Poetry

Poem: November Rain

You entombed my feet in concrete

Whilst telling me of the agonised water

You would eventually pour over me

‘Don’t leave me’ ached in my ears as the rain fell

I bowed and broke and lived until I couldn’t

As the rain came down

 

Solitary and suffered in an abandoned part of you

I simmer and freeze and smile and don’t

In my wedding dress of broken hopes to be born

A mournful wail from an untuned violin cried as

The water passed my eyes and ears

You turn choked but not bereft

 

Closing eyes make hope free from my lips last breath

And I awake in a shock in my own life as though alive

Like you had never happened

 

I kissed the ground of the heartless that day and

I lapped up the joy of my dull and containing life.

~

I wrote this on the 29th October 2004. I suppose I was taking a step back and reflecting on what I had gone through in the past 12-18 months and how grateful I was that I had dodged a particularly nasty bullet or three.
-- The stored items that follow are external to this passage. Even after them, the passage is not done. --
Lemma protect_parts k e s : exists ic e', protect k e s = (with_chain ic s, e').
Proof.
  destruct (protect k e s) as [s' e'] eqn:Hp. pose proof (protect_frame _ _ _ _ _ Hp) as [ic ->]. by exists ic, e'.
Qed.

(** One call of [LogEvent] while no other is under way. *)
Lemma log_once k e e1 s :
  enter k e (sys s) = Entered e1 -> entered s = [] -> pending s = [] ->
  Z.of_nat (length (eventQueue (sys s))) < queueCap (sys s) ->
  exists s' e2, rtc seqstep s s' /\ accepted s' = accepted s ++ [e2] /\
    entered s' = [] /\ pending s' = [] /\ config (sys s') = config (sys s) /\
    running (sys s') = running (sys s) /\ queueCap (sys s') = queueCap (sys s) /\
    length (eventQueue (sys s')) = S (length (eventQueue (sys s))).
Proof.
  intros He Hen Hpe Hq. destruct (protect_parts k e1 (sys s)) as (ic & e2 & Hp).
  assert (enqueue e2 (with_chain ic (sys s)) =
    (with_received (wrap64 (eventsReceived (sys s) + 1))
      (with_queue (eventQueue (sys s) ++ [e2]) (with_chain ic (sys s))), Ok tt)) as Hqu
    by (unfold enqueue; cbn; by rewrite (proj2 (Z.ltb_lt _ _) Hq)).
  eexists _, e2. split.
  - eapply rtc_l; [split; [by eapply step_enter |]; cbn; by rewrite Hen, Hpe; auto |].
    eapply rtc_l; [split; [eapply (step_protect _ k e1 e2 [] []); cbn; [by rewrite Hen | exact Hp] |];
      cbn; by rewrite Hpe; auto |].
    eapply rtc_l; [split; [eapply (step_enqueue _ e2 [] []); cbn; [by rewrite Hpe | exact Hqu] |];
      cbn; split; [lia | done] |].
    apply rtc_refl.
  - cbn. rewrite length_app. cbn. repeat split; try done. lia.
Qed.

(** The system of the small configuration with an integrity chain. *)
Definition audited : AuditSystem :=
  mkAuditSystem (smallConfig true) (newBackends [fileBackend]) [] 10 [] false false (Some emptyChain) 0 0 0.

Lemma audited_new : NewAuditSystem (Some (smallConfig true)) 0 "key" = Ok audited.
Proof. unfold NewAuditSystem. cbn -[NewIntegrityChain newBackends]. by rewrite emptyChain_new. Qed.

Lemma sequential_logging_is_linked_witness : exists s, length (accepted s) = 2%nat /\ Sorted linked (accepted s).
Proof.
  set (s1 := put_loop LoopIdle (put_timer TimerIdle (put_life Live
    (put_sys (with_running true audited) (initial audited))))).
  assert (seqstep (initial audited) s1) as Hst.
  { split; [| cbn; split; [lia | done]].
    apply step_start; [by left | done | done]. }
  assert (forall e s, config s = smallConfig true -> running s = true -> e = logged "a" ->
    exists e1, enter noDraws e s = Entered e1) as Hent.
  { intros e s Hcs Hrs ->. rewrite (enter_frame noDraws (logged "a")
      (mkAuditSystem (smallConfig true) [] [] 0 [] true false None 0 0 0)) by done.
    eexists. by vm_compute. }
  destruct (Hent (logged "a") (sys s1) eq_refl eq_refl eq_refl) as [a Ha].
  destruct (log_once noDraws _ a s1 Ha eq_refl eq_refl) as (s2 & a2 & Hr2 & Hac2 & Hen2 & Hpe2 & Hc2 & Hru2 & Hcap2 & Hq2).
  { cbn. lia. }
  destruct (Hent (logged "a") (sys s2)) as [b Hb]; [by rewrite Hc2 | by rewrite Hru2 | done |].
  destruct (log_once noDraws _ b s2 Hb Hen2 Hpe2) as (s3 & b2 & Hr3 & Hac3 & _).
  { rewrite Hq2, Hcap2. cbn. lia. }
  exists s3. split; [by rewrite Hac3, Hac2 |].
  apply (sequential_logging_is_linked
    ltac:(intros k d t; by eexists) ltac:(intros d; by eexists) ltac:(intros d; by eexists)
    (Some (smallConfig true)) 0 "key" audited s3 audited_new eq_refl).
  eapply rtc_l; [exact Hst |]. by transitivity s2.
Defined.

(** The second of two events is linked before the first is queued. *)
Lemma overtaken :
  let '(s1, a) := protect noDraws (enriched (logged "a")) (with_running true audited) in
  let '(_, b) := protect noDraws (enriched (logged "b")) s1 in
  String.eqb (ev_PreviousHash a) (ev_Hash b) = false.
Proof. by vm_compute. Qed.
Lemma concat_axis1_zip_left (left : list A) :
  forall right : list B,
    pd.concat_axis1 left right =
    zip_left left right ++ map (fun b => (NaN, Some b)) (skipn (List.length left) right).
Proof.
  induction left as [|a left IH]; intros [|b right]; simpl; try reflexivity.
  - now rewrite zip_left_nil, app_nil_r.
  - f_equal. apply IH.
Qed.

Lemma zip_left_app (l1 l2 : list A) :
  forall right : list B,
    zip_left (l1 ++ l2) right = zip_left l1 right ++ zip_left l2 (skipn (List.length l1) right).
Proof.
  induction l1 as [|a l1 IH]; intros right; simpl; [reflexivity|].
  f_equal. rewrite IH. destruct right; simpl; [|reflexivity].
  now rewrite skipn_nil.
Qed.

End PandasFacts.

Section UniqueFacts.
Context {A : Type} (eqb : A -> A -> bool).

Lemma unique_from_seen (seen l rest : list (cell A)) :
  Forall (fun x => existsb (pd.same_value eqb x) seen = true) l ->
  pd.unique_from eqb seen (l ++ rest) = pd.unique_from eqb seen rest.
Proof.
  induction 1 as [|x l Hx _ IH]; simpl; [reflexivity|]. now rewrite Hx.
Qed.

Lemma unique_from_block (seen l rest : list (cell A)) (x : cell A) :
  existsb (pd.same_value eqb x) seen = false ->
  pd.same_value eqb x x = true ->
  Forall (eq x) l ->
  pd.unique_from eqb seen (x :: l ++ rest) = x :: pd.unique_from eqb (x :: seen) rest.
Proof.
  intros Hnew Hrefl Hl. simpl. rewrite Hnew. f_equal.
  apply unique_from_seen. eapply Forall_impl; [|exact Hl].
  intros y <-. simpl. now rewrite Hrefl.
Qed.

End UniqueFacts.

(** ** Facts on the detector's frames *)

Lemma mapM_app {A B : Type} (f : A -> option B) (l1 l2 : list A) :
  mapM f (l1 ++ l2) = (a <- mapM f l1 ;; b <- mapM f l2 ;; Some (a ++ b)).
Proof.
  induction l1 as [|x l1 IH]; simpl.
  - destruct (mapM f l2); reflexivity.
  - destruct (f x); simpl; [|reflexivity]. rewrite IH.
    destruct (mapM f l1); simpl; [|reflexivity].
    destruct (mapM f l2); reflexivity.
Qed.

Lemma mapM_ext {A B : Type} (f g : A -> option B) (l : list A) :
  (forall a, f a = g a) -> mapM f l = mapM g l.
Proof.
  intros H. induction l as [|a l IH]; simpl; [reflexivity|]. now rewrite H, IH.
Qed.

Lemma mapM_then_map {A B C : Type} (f : A -> option B) (h : B -> C) (l : list A) :
  (x <- mapM f l ;; Some (map h x)) = mapM (fun a => option_map h (f a)) l.
Proof.
  induction l as [|a l IH]; simpl; [reflexivity|].
  destruct (f a); simpl; [|reflexivity]. rewrite <- IH.
  destruct (mapM f l); reflexivity.
Qed.


Section FrameFacts.
Variable u : codepoint -> bool.

Lemma count_for_to_count (merged : list (cell job_row * cell str)) (g : cell gender_label) :
  GenderBiasDetector.count_for u merged g =
  mapM (to_count u g) (filter (fun row => pd.cell_eq gender_label_eqb (key row) g) merged).
Proof.
  unfold GenderBiasDetector.count_for, GenderBiasDetector._count_keywords.
  rewrite mapM_then_map. apply mapM_ext.
  intros [r [o|]]; reflexivity.
Qed.

Lemma filter_all {X : Type} (f : X -> bool) (l : list X) :
  Forall (fun x => f x = true) l -> filter f l = l.
Proof.
  induction 1 as [|x l Hx _ IH]; simpl; [reflexivity|]. now rewrite Hx, IH.
Qed.

Lemma filter_none {X : Type} (f : X -> bool) (l : list X) :
  Forall (fun x => f x = false) l -> filter f l = [].
Proof.
  induction 1 as [|x l Hx _ IH]; simpl; [reflexivity|]. now rewrite Hx.
Qed.

Lemma mapM_to_count_key (g : cell gender_label) (l : list (cell job_row * cell str)) :
  Forall (fun row => key row = g) l ->
  mapM (to_count u g) l = mapM (fun row => to_count u (key row) row) l.
Proof.
  induction 1 as [|row l Hrow _ IH]; cbn [mapM]; [reflexivity|].
  rewrite Hrow, IH. reflexivity.
Qed.

Lemma count_all_app (merged : list (cell job_row * cell str))
    (g1 g2 : list (cell gender_label)) :
  forall acc,
    GenderBiasDetector.count_all u merged (g1 ++ g2) acc =
    (acc' <- GenderBiasDetector.count_all u merged g1 acc ;;
     GenderBiasDetector.count_all u merged g2 acc').
Proof.
  induction g1 as [|g g1 IH]; intros acc; cbn [app GenderBiasDetector.count_all bind];
    [reflexivity|].
  destruct (GenderBiasDetector.count_for u merged g); cbn [bind]; [apply IH|reflexivity].
Qed.

(** A merged frame in three blocks: the female-labelled rows, the
    male-labelled rows, the rows without a label. *)
Section Blocks.
Variables fs ms ns : list (cell job_row * cell str).
Hypothesis fs_key : Forall (fun row => key row = Some labelled_female) fs.
Hypothesis ms_key : Forall (fun row => key row = Some labelled_male) ms.
Hypothesis ns_key : Forall (fun row => key row = NaN) ns.

Lemma select_female :
  filter (fun row => pd.cell_eq gender_label_eqb (key row) (Some labelled_female))
    (fs ++ ms ++ ns) = fs.
Proof.
  rewrite !filter_app, (filter_all _ (l:=fs)), (filter_none _ (l:=ms)), (filter_none _ (l:=ns)).
  - now rewrite !app_nil_r.
  - eapply Forall_impl; [|exact ns_key]. now intros row ->.
  - eapply Forall_impl; [|exact ms_key]. now intros row ->.
  - eapply Forall_impl; [|exact fs_key]. now intros row ->.
Qed.

Lemma select_male :
  filter (fun row => pd.cell_eq gender_label_eqb (key row) (Some labelled_male))
    (fs ++ ms ++ ns) = ms.
Proof.
  rewrite !filter_app, (filter_none _ (l:=fs)), (filter_all _ (l:=ms)), (filter_none _ (l:=ns)).
  - now rewrite !app_nil_r.
  - eapply Forall_impl; [|exact ns_key]. now intros row ->.
  - eapply Forall_impl; [|exact ms_key]. now intros row ->.
  - eapply Forall_impl; [|exact fs_key]. now intros row ->.
Qed.

Lemma select_nan (l : list (cell job_row * cell str)) :
  filter (fun row => pd.cell_eq gender_label_eqb (key row) NaN) l = [].
Proof.
  apply filter_none, Forall_forall. intros row _. now destruct (key row).
Qed.

Lemma unique_blocks :
  pd.unique gender_label_eqb (map key (fs ++ ms ++ ns)) =
  (match fs with [] => [] | _ => [Some labelled_female] end) ++
  (match ms with [] => [] | _ => [Some labelled_male] end) ++
  (match ns with [] => [] | _ => [NaN] end).
Proof.
  assert (Hf : Forall (eq (Some labelled_female)) (map key fs)).
  { apply Forall_map. eapply Forall_impl; [|exact fs_key]. now intros row ->. }
  assert (Hm : Forall (eq (Some labelled_male)) (map key ms)).
  { apply Forall_map. eapply Forall_impl; [|exact ms_key]. now intros row ->. }
  assert (Hn : Forall (eq (@None gender_label)) (map key ns)).
  { apply Forall_map. eapply Forall_impl; [|exact ns_key]. now intros row ->. }
  rewrite !map_app, <- (app_nil_r (map key ns)). unfold pd.unique.
  destruct fs as [|f fs']; [|inversion Hf; subst];
    destruct ms as [|m ms']; [|inversion Hm; subst| |inversion Hm; subst];
    (destruct ns as [|n ns']; [|inversion Hn; subst]);
    cbn [map app];
    repeat match goal with H : _ = key _ |- _ => rewrite <- H end;
    repeat (rewrite unique_from_block by (reflexivity || assumption));
    reflexivity.
Qed.
(** With every row in the first page, one round of the loop returns the
    rows that satisfy the filter. *)
Lemma while_not_done_one_page fuel f data w :
  online (table w) = true ->
  evaluated (table w) = rows (table w) ->
  Storage.while_not_done (S fuel) f false data w
  = (Return (true, data ++ filter (satisfies f) (rows (table w))), w).
Proof.
  intros Hon Hev. simpl. run. unfold Dynamo.scan. rewrite Hon, Hev.
  rewrite Nat.ltb_irrefl. cbn [Items LastEvaluatedKey].
  destruct fuel; reflexivity.
Qed.

(** On a table that answers in one page, an explicit sequence resolves to
    the registrations of the merchant under its first user id, and the
    sentinel to the registrations of the merchant. *)
Lemma get_connection_ids_one_page fuel m u ids w :
  online (table w) = true ->
  evaluated (table w) = rows (table w) ->
  Storage.get_connection_ids_by_reference (S fuel) m (VList (u :: ids)) w
  = (Return (map (fun item => {| Target.cid := Item.PK item;
                                 Target.user_id := Item.user_id item |})
               (filter (satisfies {| merchant_id_eq := m;
                                     user_id_eq := Some (Py.format u) |})
                  (rows (table w)))), w).
Proof.
  intros Hon Hev. rewrite get_connection_ids_first_only.
  unfold Storage.get_connection_ids_by_reference.
  cbn [Py.eq_str Py.iter]. run. rewrite for_user_id_cons. run.
  rewrite while_not_done_one_page by assumption. reflexivity.
Qed.

Lemma get_connection_ids_all_users fuel m w :
  online (table w) = true ->
  evaluated (table w) = rows (table w) ->
  Storage.get_connection_ids_by_reference (S fuel) m (VStr "__all__") w
  = (Return (map (fun item => {| Target.cid := Item.PK item;
                                 Target.user_id := Item.user_id item |})
               (filter (satisfies {| merchant_id_eq := m; user_id_eq := None |})
                  (rows (table w)))), w).
Proof.
  intros Hon Hev. unfold Storage.get_connection_ids_by_reference.
  cbn [Py.eq_str String.eqb Ascii.eqb Bool.eqb]. run.
  rewrite while_not_done_one_page by assumption. reflexivity.
Qed.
I think ultimately, I was coming to the conclusion that I had been through the wars and had been granted a chance at being free from the things and the people who gave me cause to write this poem in the first instance. But that’s just me and my take on why I wrote it and what it contains. It’s up to you as the reader to decide what you think it’s about specifically and what it say’s to you.